### Assigned task
Check each line of the listing below for "Example" and state how many lines contain it, with no other words.
*** Opening Input data ***
(** X15: when lowercasing does not lengthen the sentence, every span of every
    flag satisfies the span invariant (of the patterns only [passive]
    contributes spans to flags). *)
Lemma spans_ok_if_lower_keeps_length (self : Analyzer) (fuel : nat) (s : str)
    (r : SentenceAnalysis) :
  analyze_sentence lower is_word self fuel s = Ok r ->
  (length (lower s) <= length s)%nat ->
  pattern_sound (re_passive self) ->
  forall fl sp, fl ∈ flags r -> sp ∈ fl_spans fl -> span_ok s sp.
Proof.
  intros H Hlen Hpass.
  apply analyze_sentence_Ok_inv in H
    as (sps & cls & P & B & Hsp & _ & _ & _ & _ & _ & ->).
  unfold match_spans in Hsp. invert_binds. injection Hsp as <-.
  repeat match goal with
         | H : lexicon_spans _ _ _ _ _ _ = Ok _ |- _ =>
             apply lexicon_spans_in_lowered in H;
             eapply Forall_impl in H; [|intros ?; apply (span_in_lowered_ok _ _ _ Hlen)]
         end.
  apply (find_spans_regex_ok _ s) in Hpass.
  pose proof (whole_sentence_span_ok s) as Hwhole.
  unfold analysis_of. cbn [flags].
  match goal with
  | |- context [fired ?rules] =>
      assert (Forall (fun rule => Forall (span_ok s) (r_spans rule)) rules) as Hrules
  end.
  { unfold penalty_rules.
    repeat (apply List.Forall_cons;
            [cbn [r_spans];
             first [assumption | apply List.Forall_cons; [exact Hwhole | apply List.Forall_nil]]|]).
    apply List.Forall_nil. }
  intros fl sp Hfl Hin. apply list_elem_of_fmap in Hfl as (rule & -> & Hrule).
  unfold fired in Hrule. apply list_elem_of_filter in Hrule as [_ Hrule].
  rewrite Forall_forall in Hrules. specialize (Hrules rule Hrule).
  rewrite Forall_forall in Hrules. apply Hrules. exact Hin.
Qed.
End SpanProperties.

(** C2, on the code: the span invariant [0 <= start <= end <= len(sentence)]
    is broken.  Phrase-mode offsets are those of the lowercased sentence, and
    lowercasing U+0130 yields two code points: on a sentence of 22 code
    points that begins with U+0130 and ends with the outcome verb, the span of
    the verb in the flag [outcome_without_metric] runs from 16 to 23, past the
    end of the sentence, and its text is cut off the original one position
    late. *)
Theorem phrase_span_past_end :
  exists r fl sp,
    py_analyze_sentence demo_analyzer 64 dotted_sentence = Ok r
    /\ fl ∈ flags r /\ fl_type fl = "outcome_without_metric" /\ sp ∈ fl_spans fl
    /\ length dotted_sentence = 22%nat
    /\ length (py_lower dotted_sentence) = 23%nat
    /\ sp_start sp = 16%nat /\ sp_end sp = 23%nat
    /\ sp_text sp = u "mprove"
    /\ ~ span_ok dotted_sentence sp.
Proof.
  eexists. eexists. eexists. split; [vm_compute; reflexivity|].
  split; [left|]. split; [reflexivity|]. split; [left|].
  repeat split. unfold span_ok. simpl. lia.
Qed.


(** ** Sentence splitting and the empty document *)

Example split_three :
  split_sentences py_is_space (u "A. B! C?") = [u "A."; u "B!"; u "C?"].
Proof. reflexivity. Qed.

Example split_collapses_whitespace :
  split_sentences py_is_space ([32; 65; 46; 10; 9; 66; 32; 32; 98; 63; 10]%N)
  = [u "A."; u "B b?"].
Proof. reflexivity. Qed.

Example split_keeps_abbreviation : split_sentences py_is_space (u "Dr. Who") = [u "Dr."; u "Who"].
Proof. reflexivity. Qed.

Example analyze_empty_text :
  py_analyze_text demo_analyzer 8 [] = Ok (aggregate [])
  /\ overall_label (overall (aggregate [])) = "Empty"
  /\ n_sentences (overall (aggregate [])) = 0%nat.
Proof. repeat split. Qed.

Example label_boundaries :
  label 25 = "Solid / operational" /\ label (251 # 10) = "Soft marketing"
  /\ label 75 = "High BS risk" /\ label (751 # 10) = "Persuasion fog".
Proof. repeat split. Qed.

(** ** Sentence splitting *)

Section SplitProperties.
Variable is_space : codepoint -> bool.

Lemma lstrip_nil_iff (t : str) :
  lstrip is_space t = [] <-> forallb is_space t = true.
Proof.
  induction t as [|c t IH]; simpl; [tauto|].
  destruct (is_space c); simpl; [exact IH|]. split; discriminate.
Qed.

Lemma lstrip_head (t : str) (c : codepoint) (m : str) :
  lstrip is_space t = c :: m -> is_space c = false.
Proof.
  induction t as [|x t IH]; simpl; [discriminate|].
  destruct (is_space x) eqn:Hx; [exact IH|]. intros [= <- _]. exact Hx.
Qed.

Lemma lstrip_snoc (t : str) (c : codepoint) :
  is_space c = false -> lstrip is_space (t ++ [c]) = lstrip is_space t ++ [c].
Proof.
  intros Hc. induction t as [|x t IH]; simpl; [rewrite Hc; reflexivity|].
  destruct (is_space x); [exact IH | reflexivity].
Qed.

Lemma forallb_rev {A} (f : A -> bool) (l : list A) : forallb f (rev l) = forallb f l.
Proof.
  induction l as [|x l IH]; simpl; [reflexivity|].
  rewrite forallb_app, IH. simpl. rewrite andb_true_r. apply andb_comm.
Qed.

(** What [strip] leaves: nothing, or a text between two non-whitespace
    characters (which may be the same one). *)
Lemma strip_shape (t : str) :
  (forallb is_space t = true /\ strip is_space t = [])
  \/ (forallb is_space t = false
      /\ exists c m w c', strip is_space t = c :: m /\ is_space c = false
                          /\ strip is_space t = w ++ [c'] /\ is_space c' = false).
Proof.
  unfold strip. destruct (lstrip is_space t) as [|c a] eqn:Ha.
  - left. split; [apply lstrip_nil_iff; assumption | reflexivity].
  - right. pose proof (lstrip_head _ _ _ Ha) as Hc. split.
    { destruct (forallb is_space t) eqn:Hall; [|reflexivity].
      apply lstrip_nil_iff in Hall. congruence. }
    change (rev (c :: a)) with (rev a ++ [c]).
    rewrite (lstrip_snoc _ _ Hc), rev_app_distr. simpl.
    exists c, (rev (lstrip is_space (rev a))).
    destruct (lstrip is_space (rev a)) as [|c' b] eqn:Hb.
    + exists [], c. simpl. repeat split; first [reflexivity | assumption].
    + exists (c :: rev b), c'. simpl. repeat split; try first [reflexivity | assumption].
      eapply lstrip_head; eassumption.
Qed.

Lemma spaced_head (t : str) :
  spaced is_space t true = true ->
  exists c m, t = c :: m /\ is_space c = false /\ spaced is_space m false = true.
Proof.
  destruct t as [|c m]; simpl; [discriminate|].
  destruct (is_space c) eqn:Hc; simpl; [discriminate|]. eauto.
Qed.

Lemma spaced_last (t : str) (ps : bool) :
  spaced is_space t ps = true ->
  (t = [] /\ ps = false) \/ exists w c, t = w ++ [c] /\ is_space c = false.
Proof.
  revert ps. induction t as [|c t IH]; intros ps; simpl.
  - intros H. left. split; [reflexivity | destruct ps; [discriminate | reflexivity]].
  - intros H. right.
    assert (exists ps', spaced is_space t ps' = true
                        /\ (ps' = true <-> is_space c = true)) as (ps' & Ht & Hps').
    { destruct (is_space c).
      - apply andb_true_iff in H as [_ H]. exists true. tauto.
      - exists false. split; [assumption | split; discriminate]. }
    destruct (IH ps' Ht) as [[-> Hf] | (w & c' & -> & Hc')].
    + exists [], c. split; [reflexivity|].
      destruct (is_space c); [|reflexivity]. destruct Hps' as [_ Hps']. 
      rewrite Hps' in Hf by reflexivity. discriminate.
    + exists (c :: w), c'. split; [reflexivity | assumption].
Qed.

(** A spaced text is left as it is by [strip] and by the whitespace
    collapse. *)
Lemma spaced_strip (t : str) :
  spaced is_space t true = true -> strip is_space t = t.
Proof.
  intros H. destruct (spaced_head t H) as (c & m & -> & Hc & _).
  destruct (spaced_last _ _ H) as [[Hnil _] | (w & c' & Heq & Hc')]; [discriminate|].
  unfold strip. simpl lstrip. rewrite Hc. rewrite Heq, rev_app_distr. simpl.
  rewrite Hc'. change (c' :: rev w) with (rev [c'] ++ rev w).
  rewrite <- rev_app_distr, rev_involutive. reflexivity.
Qed.

Lemma spaced_collapse (t : str) (ps : bool) :
  spaced is_space t ps = true -> collapse_whitespace is_space t ps = t.
Proof.
  revert ps. induction t as [|c t IH]; intros ps; simpl; [reflexivity|].
  destruct (is_space c) eqn:Hc.
  - intros H. apply andb_true_iff in H as [H Ht]. apply andb_true_iff in H as [Hps H32].
    destruct ps; [discriminate|]. apply N.eqb_eq in H32. subst c.
    rewrite (IH true Ht). reflexivity.
  - intros Ht. rewrite (IH false Ht). reflexivity.
Qed.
*** Closing Input data ***
### The answer
5